• TASK DETAILS:
For the entries below, the result should be an exact transcription of the lines from the one with "(crates/umf-builder/src/kernel.rs)." up to and including the one with "Definition dir_is_non_empty (dir", and only those.

(Stored data)
::::::

(* ===== verification/Kernel.v ===== *)
(** * Kernel: finding the kernel of a staging tree
    (crates/umf-builder/src/kernel.rs).

    A path is the list of its components, under the staging directory. *)

From stdpp Require Import sorting.
From S2P Require Import Prelude RustStr RustStrFacts.

Abbreviation path := (list str).

Inductive FileType := FileType_File | FileType_Dir | FileType_Other.
#[export] Instance FileType_eq_dec : EqDecision FileType.
Proof. solve_decision. Defined.

Inductive KernelLayoutError := NoVmlinuz | NoModules (release : str) | KernelIo (e : str).

Record KernelLayout := { release : str; vmlinuz : path; modules : path }.

(** A directory: [None] when the path is none, else its listing. *)
Definition Listings : Type := path -> option (result str (list (str * FileType))).

Section detect.
Context (read_dir : Listings).

(** The names of the entries of a type, sorted. *)
Definition listed_names (t : FileType) (keep : str -> bool) (dir : path) : result str (list str) :=
  match read_dir dir with
  | None => Ok []
  | Some (Err e) => Err e
  | Some (Ok entries) => Ok (sort_strs (filter (fun n => keep n = true) (fst <$> filter (fun e => e.2 = t) entries)))
  end.

Definition collect_module_releases (root : path) : result str (list str) := listed_names FileType_Dir (fun _ => true) root.
Definition collect_vmlinuz (boot : path) : result str (list str) := listed_names FileType_File (starts_with "vmlinuz") boot.

Definition vmlinuz_suffix (name : str) : option str := strip_prefix "vmlinuz-" name.

Definition dir_is_non_empty (dir : path) : result str bool :=
  match read_dir dir with
  | None => Ok false
  | Some (Err e) => Err e
  | Some (Ok entries) => Ok (negb (bool_decide (entries = [])))
  end.

Definition modules_root : path := ["lib" : str; "modules" : str].
Definition layout_of (name r : str) : KernelLayout :=
  {| release := r; vmlinuz := ["boot" : str; name]; modules := modules_root ++ [r] |}.

(** The loop that pairs a kernel image with a release. *)
Fixpoint pair_suffix (releases names : list str) : result KernelLayoutError (option KernelLayout) :=
  match names with
  | [] => Ok None
  | name :: names =>
      match vmlinuz_suffix name with
      | Some suffix =>
          if bool_decide (suffix ∈ releases) then
            nonempty ← map_err KernelIo (dir_is_non_empty (modules_root ++ [suffix]));
            if nonempty : bool then Ok (Some (layout_of name suffix)) else pair_suffix releases names
          else pair_suffix releases names
      | None => pair_suffix releases names
      end
  end.

Definition detect_kernel_layout : result KernelLayoutError KernelLayout :=
  releases ← map_err KernelIo (collect_module_releases modules_root);
  match releases with
  | [] => Err (NoModules "<none>")
  | first_release :: _ =>
      names ← map_err KernelIo (collect_vmlinuz ["boot" : str]);
      match names with
      | [] => Err NoVmlinuz
      | first_name :: _ =>
          found ← pair_suffix releases names;
          match found with
          | Some k => Ok k
          | None =>
              nonempty ← map_err KernelIo (dir_is_non_empty (modules_root ++ [first_release]));
              if nonempty : bool then Ok (layout_of first_name first_release) else Err (NoModules first_release)
          end
      end
  end.
End detect.

(** ** What is found *)

(** An entry of a listing, and a pair the code accepts: the directory of a
    release with something in it, and the kernel image named after it. *)
Definition listed (read_dir : Listings) (dir : path) (name : str) (t : FileType) : Prop :=
  exists entries, read_dir dir = Some (Ok entries) /\ (name, t) ∈ entries.
Definition full_dir (read_dir : Listings) (dir : path) : Prop :=
  exists entries, read_dir dir = Some (Ok entries) /\ entries <> [].
Definition pairs (read_dir : Listings) (name r : str) : Prop :=
  name = "vmlinuz-" ++ r /\ listed read_dir ["boot" : str] name FileType_File
  /\ listed read_dir modules_root r FileType_Dir /\ full_dir read_dir (modules_root ++ [r]).

Section facts.
Context (read_dir : Listings).

Lemma names_of_spec t keep dir l : listed_names read_dir t keep dir = Ok l ->
  StronglySorted str_le l /\ forall n, n ∈ l <-> listed read_dir dir n t /\ keep n = true.
Proof.
  unfold listed_names, listed. destruct (read_dir dir) as [[entries|e]|]; intros; simplify_eq.
  - split; [apply sort_strs_sorted|]. intros n. rewrite sort_strs_Permutation, list_elem_of_filter, list_elem_of_fmap.
    split; [intros (Hk & [n' t'] & -> & [Ht Hin]%list_elem_of_filter)|intros [(es & E & Hin) Hk]]; simplify_eq/=.
    + split; [|done]. eauto.
    + split; [done|]. exists (n, t). split; [done|]. by apply list_elem_of_filter.
  - split; [constructor|]. intros n. split; [by intros ?%elem_of_nil|]. by intros [(es & E & _) _].
Qed.

Lemma dir_is_non_empty_spec dir : dir_is_non_empty read_dir dir = Ok true <-> full_dir read_dir dir.
Proof.
  unfold dir_is_non_empty, full_dir. destruct (read_dir dir) as [[entries|e]|].
  - case_bool_decide; simpl; naive_solver.
  - naive_solver.
  - naive_solver.
Qed.

Lemma pair_suffix_spec releases names found :
  pair_suffix read_dir releases names = Ok found ->
  match found with
  | Some k => exists before name after r, names = before ++ name :: after /\ k = layout_of name r
      /\ name = "vmlinuz-" ++ r /\ r ∈ releases /\ full_dir read_dir (modules_root ++ [r])
      /\ forall m q, m ∈ before -> m = "vmlinuz-" ++ q -> q ∈ releases -> ~ full_dir read_dir (modules_root ++ [q])
  | None => forall m q, m ∈ names -> m = "vmlinuz-" ++ q -> q ∈ releases -> ~ full_dir read_dir (modules_root ++ [q])
  end.
Proof.
  induction names as [|name names IH]; cbn [pair_suffix]; [intros; simplify_eq; by intros m q ?%elem_of_nil|].
  assert (HS : (forall q, name = "vmlinuz-" ++ q -> q ∈ releases -> ~ full_dir read_dir (modules_root ++ [q])) ->
    pair_suffix read_dir releases names = Ok found ->
    match found with
    | Some k => exists before n after r, name :: names = before ++ n :: after /\ k = layout_of n r
        /\ n = "vmlinuz-" ++ r /\ r ∈ releases /\ full_dir read_dir (modules_root ++ [r])
        /\ forall m q, m ∈ before -> m = "vmlinuz-" ++ q -> q ∈ releases -> ~ full_dir read_dir (modules_root ++ [q])
    | None => forall m q, m ∈ name :: names -> m = "vmlinuz-" ++ q -> q ∈ releases -> ~ full_dir read_dir (modules_root ++ [q])
    end).
  { intros Hn H. apply IH in H. destruct found as [k|].
    - destruct H as (before & n & after & r & -> & Hk & Hr & Hin & Hf & Hb). exists (name :: before), n, after, r.
      split_and!; [done..|]. intros m q [->|Hm]%elem_of_cons; [apply Hn|by apply Hb].
    - intros m q [->|Hm]%elem_of_cons; [apply Hn|by apply H]. }
  unfold vmlinuz_suffix. destruct (strip_prefix _ name) as [suffix|] eqn:Es.
  - apply strip_prefix_spec in Es. subst name. assert (HI : forall q, "vmlinuz-" ++ suffix = "vmlinuz-" ++ q -> q = suffix)
      by (intros q E; by apply (inj (app _)) in E). case_bool_decide as Hin.
    + destruct (dir_is_non_empty read_dir (modules_root ++ [suffix])) as [[|]|] eqn:Ed; cbn [map_err mbind result_bind]; intros H;
        [|revert H; apply HS; intros q ->%HI _ Hf; apply dir_is_non_empty_spec in Hf; congruence|done].
      injection H as <-. exists [], ("vmlinuz-" ++ suffix), names, suffix. apply dir_is_non_empty_spec in Ed.
      split_and!; try done. by intros m q ?%elem_of_nil.
    + apply HS. by intros q ->%HI.
  - apply HS. intros q E. assert (HP := proj2 (strip_prefix_spec "vmlinuz-" name q) E). congruence.
Qed.
End facts.

Lemma str_le_refl a : str_le a a.
Proof. by destruct (str_le_total a a). Qed.

(** The element after a prefix is least among what the prefix leaves. *)
Lemma sorted_least before x after (y : str) :
  StronglySorted str_le (before ++ x :: after) -> y ∈ before ++ x :: after -> y ∉ before -> str_le x y.
Proof.
  intros HS Hy Hn. apply StronglySorted_app in HS as (_ & _ & HS). apply StronglySorted_cons in HS as [HF _].
  rewrite Forall_forall in HF. rewrite elem_of_app, elem_of_cons in Hy. destruct Hy as [?|[->|Hy]]; [done|apply str_le_refl|by apply HF].
Qed.

(** The kernel found is a pair of an image named after a
    release and that release's non-empty module directory, the first such image
    in the order of names, if there is one; else the first image and the first
    release. *)
Theorem detect_kernel_layout_exact (read_dir : Listings) k :
  detect_kernel_layout read_dir = Ok k ->
  exists name r, k = layout_of name r
    /\ listed read_dir ["boot" : str] name FileType_File /\ starts_with "vmlinuz" name = true
    /\ listed read_dir modules_root r FileType_Dir /\ full_dir read_dir (modules_root ++ [r])
    /\ ((pairs read_dir name r /\ forall m q, pairs read_dir m q -> str_le name m)
        \/ ((forall m q, ~ pairs read_dir m q)
            /\ (forall m, listed read_dir ["boot" : str] m FileType_File -> starts_with "vmlinuz" m = true -> str_le name m)
            /\ forall q, listed read_dir modules_root q FileType_Dir -> str_le r q)).
Proof.
  unfold detect_kernel_layout. intros H. apply bind_Ok in H as (releases & Hr & H). apply map_err_Ok, names_of_spec in Hr as [Sr Hr].
  destruct releases as [|r0 releases]; [done|]. apply bind_Ok in H as (names & Hn & H). apply map_err_Ok, names_of_spec in Hn as [Sn Hn].
  destruct names as [|n0 names]; [done|]. apply bind_Ok in H as (found & Hf & H). apply pair_suffix_spec in Hf.
  assert (HP : forall m q, pairs read_dir m q -> m ∈ n0 :: names /\ m = "vmlinuz-" ++ q /\ q ∈ r0 :: releases
    /\ full_dir read_dir (modules_root ++ [q])).
  { intros m q (-> & Hb & Hm & Hd). split_and!; [apply Hn; by split|done|apply Hr; by split|done]. }
  assert (Least : forall (x y : str) l, StronglySorted str_le (x :: l) -> y ∈ x :: l -> str_le x y)
    by (intros x y l HS Hy; apply (sorted_least [] x l); [done..|apply not_elem_of_nil]).
  destruct found as [k'|].
  - injection H as <-. destruct Hf as (before & name & after & r & E & -> & Enm & Hin & Hfull & Hb). exists name, r.
    assert (Hname : name ∈ n0 :: names) by (rewrite E, elem_of_app, elem_of_cons; tauto).
    apply Hn in Hname as [Hl Hv]. apply Hr in Hin as [Hd _]. split_and!; try done. left. split; [done|].
    intros m q Hp. destruct (HP m q Hp) as (Hm & Em & Hq & Hf). rewrite E in Sn, Hm. apply (sorted_least before name after); [done..|].
    intros Hbm. by apply (Hb m q).
  - apply bind_Ok in H as ([] & Hd & H); [|done]. injection H as <-. apply map_err_Ok, dir_is_non_empty_spec in Hd.
    exists n0, r0. destruct (proj1 (Hn n0) ltac:(by left)) as [Hl Hv]. destruct (proj1 (Hr r0) ltac:(by left)) as [Hlr _].
    split_and!; try done. right. split_and!.
    + intros m q Hp. destruct (HP m q Hp) as (Hm & Em & Hq & Hf'). by apply (Hf m q).
    + intros m Hm Hs. apply (Least n0 m names Sn), Hn. by split.
    + intros q Hq. apply (Least r0 q releases Sr), Hr. by split.
Qed.

(** The order in which directories are listed does not matter. *)
Definition same_listing (a b : option (result str (list (str * FileType)))) : Prop :=
  match a, b with
  | Some (Ok es), Some (Ok es') => es ≡ₚ es'
  | a, b => a = b
  end.

Lemma names_of_perm rd rd' t keep dir :
  same_listing (rd dir) (rd' dir) -> listed_names rd t keep dir = listed_names rd' t keep dir.
Proof.
  unfold same_listing, listed_names. destruct (rd dir) as [[es|e]|], (rd' dir) as [[es'|e']|]; intros H; simplify_eq; try done.
  f_equal. apply sort_strs_perm. by rewrite H.
Qed.

Lemma dir_is_non_empty_perm rd rd' dir :
  same_listing (rd dir) (rd' dir) -> dir_is_non_empty rd dir = dir_is_non_empty rd' dir.
Proof.
  unfold same_listing, dir_is_non_empty. destruct (rd dir) as [[es|e]|], (rd' dir) as [[es'|e']|]; intros H; simplify_eq; try done.
  do 2 f_equal. apply bool_decide_ext. split; intros ->; [by apply Permutation_nil_l in H|by apply Permutation_nil_r in H].
Qed.

(** Which kernel is found does not depend on the order in
    which the file system lists its directories. *)
Theorem detect_kernel_layout_stable (rd rd' : Listings) :
  (forall dir, same_listing (rd dir) (rd' dir)) -> detect_kernel_layout rd = detect_kernel_layout rd'.
Proof.
  intros H. unfold detect_kernel_layout, collect_module_releases, collect_vmlinuz.
  rewrite (names_of_perm rd rd' _ _ modules_root), (names_of_perm rd rd' _ _ ["boot" : str]) by apply H.
  assert (HP : forall rs ns, pair_suffix rd rs ns = pair_suffix rd' rs ns).
  { intros rs ns. induction ns as [|n ns IH]; [done|]. cbn [pair_suffix]. destruct (vmlinuz_suffix n); [|done].
    rewrite (dir_is_non_empty_perm rd rd') by apply H. by rewrite IH. }
  destruct (map_err KernelIo (listed_names rd' FileType_Dir _ _)) as [[|r rs]|]; cbn [mbind result_bind]; try done.
  destruct (map_err KernelIo (listed_names rd' FileType_File _ _)) as [[|n ns]|]; cbn [mbind result_bind]; try done.
  by rewrite HP, (dir_is_non_empty_perm rd rd') by apply H.
Qed.

(** Two releases, two images: the pair wins over the first of each. *)
Definition sample_dirs (flip : bool) : Listings := fun dir =>
  if bool_decide (dir = ["boot" : str]) then
    Some (Ok (if flip then [("vmlinuz" : str, FileType_File); ("vmlinuz-6.6" : str, FileType_File)]
              else [("vmlinuz-6.6" : str, FileType_File); ("vmlinuz" : str, FileType_File)]))
  else if bool_decide (dir = modules_root) then Some (Ok [("6.6" : str, FileType_Dir); ("5.1" : str, FileType_Dir)])
  else if bool_decide (dir = modules_root ++ ["6.6" : str]) then Some (Ok [("kernel" : str, FileType_Dir)])
  else None.

Lemma detect_kernel_layout_exact_witness :
  exists k, detect_kernel_layout (sample_dirs false) = Ok k /\ release k = "6.6"
    /\ full_dir (sample_dirs false) (modules_root ++ [release k]).
Proof.
  exists (layout_of "vmlinuz-6.6" "6.6"). split; [by vm_compute|]. split; [done|].
  destruct (detect_kernel_layout_exact (sample_dirs false) (layout_of "vmlinuz-6.6" "6.6") ltac:(by vm_compute))
    as (name & r & E & _ & _ & _ & Hf & _). replace (release (layout_of "vmlinuz-6.6" "6.6")) with r by (by injection E). exact Hf.
Defined.

Lemma detect_kernel_layout_stable_witness :
  detect_kernel_layout (sample_dirs false) = detect_kernel_layout (sample_dirs true).
Proof.
  apply detect_kernel_layout_stable. intros dir. unfold sample_dirs. repeat case_bool_decide; simpl; try done. apply Permutation_swap.
Defined.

::::::

• SOLUTION BELOW:
    (crates/umf-builder/src/kernel.rs).

    A path is the list of its components, under the staging directory. *)

From stdpp Require Import sorting.
From S2P Require Import Prelude RustStr RustStrFacts.

Abbreviation path := (list str).

Inductive FileType := FileType_File | FileType_Dir | FileType_Other.
#[export] Instance FileType_eq_dec : EqDecision FileType.
Proof. solve_decision. Defined.

Inductive KernelLayoutError := NoVmlinuz | NoModules (release : str) | KernelIo (e : str).

Record KernelLayout := { release : str; vmlinuz : path; modules : path }.

(** A directory: [None] when the path is none, else its listing. *)
Definition Listings : Type := path -> option (result str (list (str * FileType))).

Section detect.
Context (read_dir : Listings).

(** The names of the entries of a type, sorted. *)
Definition listed_names (t : FileType) (keep : str -> bool) (dir : path) : result str (list str) :=
  match read_dir dir with
  | None => Ok []
  | Some (Err e) => Err e
  | Some (Ok entries) => Ok (sort_strs (filter (fun n => keep n = true) (fst <$> filter (fun e => e.2 = t) entries)))
  end.

Definition collect_module_releases (root : path) : result str (list str) := listed_names FileType_Dir (fun _ => true) root.
Definition collect_vmlinuz (boot : path) : result str (list str) := listed_names FileType_File (starts_with "vmlinuz") boot.

Definition vmlinuz_suffix (name : str) : option str := strip_prefix "vmlinuz-" name.

Definition dir_is_non_empty (dir : path) : result str bool :=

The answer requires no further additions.